If I first download the data to my PC and then read it using “XML Reader” then everything works as expected - there is a column with XML and then I can parse it with XPath node.
However, the aim is to download the data straight away into Knime, without the need of downloading it first into my PC. If I use “GET Request”, it returns BLOB column and seems to be something random:
If I use XML Reader with “Custom/Knime URL” settings, it also doesn’t work.
The BLOB column is binary data. On the left you see the row number, in the middle there’s the data represented as HEX and on the left there’s the data represented as String. You can see it looks like the beginning of an XML. You can also right-click the column and select a different renderer, but it doesn’t reveal much more information.
To get the binary data into the XML format, I first transformed it to String and then to XML, using the Binary Objects to Strings node and then the String to XML node.
If you feed the GET Request node a table, it will process the entire table, but make sure to set delays, otherwise you’d flood the target server with requests
Hi @wytux10 and welcome back to KNIME Community Forum,
You can read the XML directly in KNIME:
First, use the HTTP(S) Connector node and input the base URL (https://osp-rs.stat.gov.lt) then add a connection port to the XML Reader node and connect them. The rest of the path can be used as the file location (rest_xml/data/S3R167_M3010214/?startPeriod=2010&endPeriod=2020)
Or
If for any reason you wanna stick with the Get Request node, then the HTML Parser node is enough to convert the binary object to XML.

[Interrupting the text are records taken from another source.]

Lemma history_insert_eq s c ck h : history_of ck (set_configs c (<[ck := h]> (configHistory s)) s) = h.
Proof. unfold history_of. cbn. by rewrite lookup_insert_eq. Qed.

Lemma set_implements uuid now req s L : implements s L -> implements (SetConfig uuid now req s).1 (spec_exec (maxHistory s) (OSet uuid now req) L).
Proof.
  intros Hs. unfold SetConfig, spec_exec. destruct (_ || _); [done |]. set (ck := configKey _ _).
  match goal with |- context [MemoryStore.SetConfig now ?e s] => set (entry := e) end.
  assert (Ek : configKey (ConfigEntry.TenantID entry) (ConfigEntry.Key entry) = ck /\ payload entry = payload req).
  { unfold entry, payload. by case_match. }
  destruct Ek as [Ek Ep]. rewrite <- Ep. unfold MemoryStore.SetConfig. rewrite Ek. clearbody entry. pose proof (Hs ck) as Hck.
  destruct (configs s !! ck) as [e |] eqn:E; cbn [fst].
  - apply (implements_write s L _ _ ck Hs); [done | |].
    + intros ck' Hne. unfold archive. rewrite history_insert_ne by done. cbn. by rewrite !lookup_insert_ne.
    + unfold archive. rewrite history_insert_eq. cbn. rewrite !lookup_insert_eq.
      by apply (stands_for_next _ (Some e) _ _ (ConfigEntry.set_UpdatedAt now (ConfigEntry.set_CreatedAt (ConfigEntry.CreatedAt e)
        (ConfigEntry.set_Version (wrap_i64 (ConfigEntry.Version e + 1)) entry)))).
  - apply (implements_write s L _ _ ck Hs); [done | |].
    + intros ck' Hne. cbn. rewrite !lookup_insert_ne by done. done.
    + cbn. rewrite !lookup_insert_eq.
      by apply (stands_for_next _ None _ _ (ConfigEntry.set_UpdatedAt now (ConfigEntry.set_CreatedAt now (ConfigEntry.set_Version 1 entry)))).
Qed.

If you are experienced, by any chance, could you help me parse this XML? I have dealt with XMLs before however I am having trouble making this into a normal table. Thanks in advance!
If you know XPath (the query language) then you should be able to quickly learn how the XPath node works with the help of the node description. If you want to do it the hard way, like myself, here’s a summary of the most important features:
As a general rule, I use one XPath node for each hierarchy level of the XML.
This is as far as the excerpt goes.